BEGIN Dataset content

(** The invariant only looks at keys and at the two upload flags. *)
Lemma store_ok_pointwise d d' :
  store_ok d →
  (∀ id, option_Forall2 same_upload_state (images d !! id) (images d' !! id)) →
  store_ok d'.
Proof.
  intros [Hnd Hrow] Hpt. split.
  - replace (key <$> images d') with (key <$> images d); [done|].
    apply list_eq. intros j. rewrite !list_lookup_fmap.
    destruct (Hpt j) as [r r' (Hk & _)|]; simpl; [by rewrite Hk|done].
  - intros x (j & Hj)%list_elem_of_lookup. specialize (Hpt j).
    rewrite Hj in Hpt. inversion Hpt as [r r' (Hk & Hu & Hc) Hr|]; subst.
    rewrite Hu, Hc. apply Hrow. apply list_elem_of_lookup. eauto.
Qed.

Lemma store_ok_fmap d g :
  (∀ r, same_upload_state r (g r)) → store_ok d →
  store_ok (with_images d (g <$> images d)).
Proof.
  intros Hg Hok. apply (store_ok_pointwise d); [done|]. intros id. simpl.
  rewrite list_lookup_fmap. destruct (images d !! id); constructor. apply Hg.
Qed.

Lemma store_ok_same_images d d' : images d' = images d → store_ok d → store_ok d'.
Proof. unfold store_ok. by intros ->. Qed.
End row_relations.

Section sync_images_facts.
Context `{Runtime}.

Lemma sync_image_spec srv id r w :
  sync_image srv (id, r) w =
    (with_db w
       (if upload_ok srv (Config.device_id (config (self w))) (fs w) r
        then mark_image_uploaded (db w) (event_local_id r) (image_index r)
        else mark_image_corrupted (db w) id), inr tt).
Proof.
  unfold sync_image, bind, gets, upload_ok. simpl.
  by destruct (Client.upload_image _ _ _).
Qed.
(** C8. A reply that is the object
    [{"correctedCode":"x","explanation":"y","issues":["z"]}] inside a
    markdown fence has its fence markers stripped before the brace scan:
    the opening marker, [```json] when the tag starts with [json] and [```]
    otherwise, goes with the white space after it, and the closing marker
    goes with the white space before it, which leaves the object alone for
    a fence with no tag and for the tag [json]. With no tag, with the tag
    [json] or with any other tag that has no opening brace, the reply is
    cleaned to the text of the object and normalises to the result with
    the fields [x], [y] and [[z]]. *)
Theorem fenced_object_is_unwrapped (input tag : jsstring) :
  ~ In (code "{") tag ->
  strip_fence (trim (fenced tag xyz_object))
  = trimStart (tag_rest tag ++ LF :: xyz_object)
  /\ strip_fence (trim (fenced [] xyz_object)) = xyz_object
  /\ strip_fence (trim (fenced (lit "json") xyz_object)) = xyz_object
  /\ extract_json (fenced tag xyz_object) = xyz_object
  /\ exists t,
       normalize rt input (fenced tag xyz_object)
       = (Returned
            {| status := 200;
               body := CorrectionResponse (JString (lit "x"))
                         (JString (lit "y")) (JArray [JString (lit "z")]) |},
          t).
Proof.
  intros Htag.
  assert (Hstrip : forall tag',
    strip_fence (trim (fenced tag' xyz_object))
    = trimStart (tag_rest tag' ++ LF :: xyz_object)).
  { intros tag'.
    apply (strip_fence_fenced tag'
      (quoted "correctedCode" ++ lit ":" ++ quoted "x" ++ lit ","
       ++ quoted "explanation" ++ lit ":" ++ quoted "y" ++ lit ","
       ++ quoted "issues" ++ lit ":[" ++ quoted "z" ++ lit "]")). }
  assert (Hclean : extract_json (fenced tag xyz_object) = xyz_object).
  { apply (extract_json_fenced tag
      (quoted "correctedCode" ++ lit ":" ++ quoted "x" ++ lit ","
       ++ quoted "explanation" ++ lit ":" ++ quoted "y" ++ lit ","
       ++ quoted "issues" ++ lit ":[" ++ quoted "z" ++ lit "]")).
    exact Htag. }
  split; [apply Hstrip|].
  split; [rewrite Hstrip; reflexivity|].
  split; [rewrite Hstrip; reflexivity|].
  split; [exact Hclean|].
  unfold normalize. rewrite Hclean.
  assert (Hparse : JSON_parse xyz_object
    = Some (JObject [ (lit "correctedCode", JString (lit "x"));
                      (lit "explanation", JString (lit "y"));
                      (lit "issues", JArray [JString (lit "z")]) ]))
    by (vm_compute; reflexivity).
  rewrite Hparse. eexists. reflexivity.
Qed.
(** * dtlpy settings entities: JSON (de)serialisation

    A shallow embedding of [dtlpy/entities/setting.py]: the enumerations,
    [SettingScope], [BaseSetting], [Setting] and [UserSetting], with their
    [from_json] / [to_json] methods, followed by the properties of the
    serialisation contract.

    Python values are dynamically typed, so the embedding works over one
    universe of values ([pyval]) and every operation that Python can refuse
    ([x in y], [y[k]], [for x in y], [y.get]) returns a [result].  A method
    that mutates [self] returns the updated object next to its result. *)

From Stdlib Require Import ZArith List String Ascii Bool Lia DecimalString.
Import ListNotations.
Open Scope list_scope.
Open Scope string_scope.

Set Warnings "-register-all".

(** ** Python values *)

(** The values that travel through the entities: what [json.loads] produces
    and [json.dumps] accepts.  A dict keeps its insertion order (the order is
    visible in [json.dumps]); its keys are strings.  A float is carried as its
    [repr], the shortest decimal text that reads back as the same float
    ([0.0], [-0.0], [1.5], [1e+22], [inf], [-inf], [nan]).  A character of a
    [string] stands for the code point of the same number. *)
Inductive pyval : Type :=
| PNone
| PBool (b : bool)
| PInt (z : Z)
| PFloat (repr : string)
| PStr (s : string)
| PList (l : list pyval)
| PDict (d : list (string * pyval)).

Definition pydict : Type := list (string * pyval).

(** Exceptions raised by the modelled code.  [RaisedWarning] is a warning
    that the warning filters turned into an exception. *)
Inductive exn : Type :=
| TypeError
| KeyError
| AttributeError
| ValueError
| RecursionError
| RaisedWarning (msg : string)
| Exception (msg : string).

Inductive result (A : Type) : Type :=
| Ok (a : A)
| Raise (e : exn).
Arguments Ok {A} a.
Arguments Raise {A} e.

(** [d.get(k, None)] on a dict, as an option. *)
Fixpoint dict_get (d : pydict) (k : string) : option pyval :=
  match d with
  | [] => None
  | (k', v) :: r => if String.eqb k k' then Some v else dict_get r k
  end.

(** [d[k] = v]: an existing key keeps its place, a new key goes last. *)
Fixpoint dict_set (d : pydict) (k : string) (v : pyval) : pydict :=
  match d with
  | [] => [(k, v)]
  | (k', v') :: r =>
      if String.eqb k k' then (k', v) :: r else (k', v') :: dict_set r k v
  end.

(** [k in d] for a dict. *)
Definition dict_mem (d : pydict) (k : string) : bool :=
  match dict_get d k with Some _ => true | None => false end.

(** [_json.get(k, None)]. *)
Definition get_or_none (d : pydict) (k : string) : pyval :=
  match dict_get d k with Some v => v | None => PNone end.

(** [v is None] and [isinstance(v, dict)]. *)
Definition is_none (v : pyval) : bool :=
  match v with PNone => true | _ => false end.

Definition isinstance_dict (v : pyval) : bool :=
  match v with PDict _ => true | _ => false end.

(** Python truth value, as tested by [if v:].  Both float zeros are false. *)
Definition truthy (v : pyval) : bool :=
  match v with
  | PNone => false
  | PBool b => b
  | PInt z => negb (z =? 0)%Z
  | PFloat r => negb (String.eqb r "0.0" || String.eqb r "-0.0")
  | PStr s => negb (String.eqb s "")
  | PList l => match l with [] => false | _ => true end
  | PDict d => match d with [] => false | _ => true end
  end.

(** [needle in hay] for two strings: substring search. *)
Fixpoint str_contains (needle hay : string) : bool :=
  if String.prefix needle hay then true
  else match hay with
       | EmptyString => false
       | String _ rest => str_contains needle rest
       end.

(** [k in v] for a string [k]: key membership on a dict, substring search on
    a string, search by equality on a list; the other values are not
    containers. *)
Definition py_contains (k : string) (v : pyval) : result bool :=
  match v with
  | PDict d => Ok (dict_mem d k)
  | PStr s => Ok (str_contains k s)
  | PList l =>
      Ok (existsb (fun x => match x with PStr s => String.eqb k s | _ => false end) l)
  | _ => Raise TypeError
  end.

(** [v[k]] for a string [k]: only a dict can be indexed by a string. *)
Definition py_getitem (v : pyval) (k : string) : result pyval :=
  match v with
  | PDict d => match dict_get d k with Some x => Ok x | None => Raise KeyError end
  | _ => Raise TypeError
  end.

(** [v[k] = x] for a string [k]. *)
Definition py_setitem (v : pyval) (k : string) (x : pyval) : result pyval :=
  match v with
  | PDict d => Ok (PDict (dict_set d k x))
  | _ => Raise TypeError
  end.

(** The objects a [for] loop over [v] visits: the elements of a list, the
    one-character strings of a string, the keys of a dict. *)
Definition py_iter (v : pyval) : result (list pyval) :=
  match v with
  | PList l => Ok l
  | PStr s => Ok (map (fun c => PStr (String c "")) (list_ascii_of_string s))
  | PDict d => Ok (map (fun kv => PStr (fst kv)) d)
  | _ => Raise TypeError
  end.

(** ** [json.dumps] with its default arguments *)

Definition hex_digit (n : nat) : ascii :=
  ascii_of_nat (if Nat.ltb n 10 then 48 + n else 87 + n).

(** One character of [py_encode_basestring_ascii]: the short escapes, the
    printable ASCII range as it is, everything else as a [\u00xx] escape. *)
Definition escape_char (c : ascii) : string :=
  let n := nat_of_ascii c in
  if Nat.eqb n 34 then String "\" (String c "")
  else if Nat.eqb n 92 then "\\"
  else if Nat.eqb n 10 then "\n"
  else if Nat.eqb n 13 then "\r"
  else if Nat.eqb n 9 then "\t"
  else if Nat.eqb n 8 then "\b"
  else if Nat.eqb n 12 then "\f"
  else if andb (Nat.leb 32 n) (Nat.leb n 126) then String c ""
  else "\u00" ++ String (hex_digit (n / 16)) (String (hex_digit (n mod 16)) "").

Definition quote : string := String (ascii_of_nat 34) "".

Definition encode_str (s : string) : string :=
  quote ++ String.concat "" (map escape_char (list_ascii_of_string s)) ++ quote.

Definition int_repr (z : Z) : string := NilZero.string_of_int (Z.to_int z).

(** [float.__repr__], with the JavaScript names for the values that are not
    finite ([allow_nan] is on by default). *)
Definition float_repr (r : string) : string :=
  if String.eqb r "nan" then "NaN"
  else if String.eqb r "inf" then "Infinity"
  else if String.eqb r "-inf" then "-Infinity"
  else r.

Fixpoint json_dumps (v : pyval) : string :=
  match v with
  | PNone => "null"
  | PBool true => "true"
  | PBool false => "false"
  | PInt z => int_repr z
  | PFloat r => float_repr r
  | PStr s => encode_str s
  | PList l =>
      "[" ++
      (fix items (l : list pyval) : string :=
         match l with
         | [] => ""
         | x :: r =>
             match r with
             | [] => json_dumps x
             | _ => json_dumps x ++ ", " ++ items r
             end
         end) l ++ "]"
  | PDict d =>
      "{" ++
      (fix members (d : list (string * pyval)) : string :=
         match d with
         | [] => ""
         | (k, x) :: r =>
             match r with
             | [] => encode_str k ++ ": " ++ json_dumps x
             | _ => encode_str k ++ ": " ++ json_dumps x ++ ", " ++ members r
             end
         end) d ++ "}"
  end.

(** ** Enumerations

    Each class mixes [str] into [Enum]: a member is a string and compares and
    serialises as its value.  (The trailing commas of the source turn some
    right-hand sides into one-element tuples, which [str.__new__] unpacks
    again, so every member's value is the plain string.) *)

Inductive Role : Type :=
| OWNER | ADMIN | MEMBER | ANNOTATOR | DEVELOPER | ANNOTATION_MANAGER | ALL.

Definition Role_value (r : Role) : string :=
  match r with
  | OWNER => "owner"
  | ADMIN => "admin"
  | MEMBER => "member"
  | ANNOTATOR => "annotator"
  | DEVELOPER => "engineer"
  | ANNOTATION_MANAGER => "annotationManager"
  | ALL => "*"
  end.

END Dataset content

▶ **Problem requirements**: Once you reach the line containing "Lemma store_ok_same_images d", include it and stop; until then, reproduce each line of the listing from its start exactly.

▶ **Output**:
(** The invariant only looks at keys and at the two upload flags. *)
Lemma store_ok_pointwise d d' :
  store_ok d →
  (∀ id, option_Forall2 same_upload_state (images d !! id) (images d' !! id)) →
  store_ok d'.
Proof.
  intros [Hnd Hrow] Hpt. split.
  - replace (key <$> images d') with (key <$> images d); [done|].
    apply list_eq. intros j. rewrite !list_lookup_fmap.
    destruct (Hpt j) as [r r' (Hk & _)|]; simpl; [by rewrite Hk|done].
  - intros x (j & Hj)%list_elem_of_lookup. specialize (Hpt j).
    rewrite Hj in Hpt. inversion Hpt as [r r' (Hk & Hu & Hc) Hr|]; subst.
    rewrite Hu, Hc. apply Hrow. apply list_elem_of_lookup. eauto.
Qed.

Lemma store_ok_fmap d g :
  (∀ r, same_upload_state r (g r)) → store_ok d →
  store_ok (with_images d (g <$> images d)).
Proof.
  intros Hg Hok. apply (store_ok_pointwise d); [done|]. intros id. simpl.
  rewrite list_lookup_fmap. destruct (images d !! id); constructor. apply Hg.
Qed.

Lemma store_ok_same_images d d' : images d' = images d → store_ok d → store_ok d'.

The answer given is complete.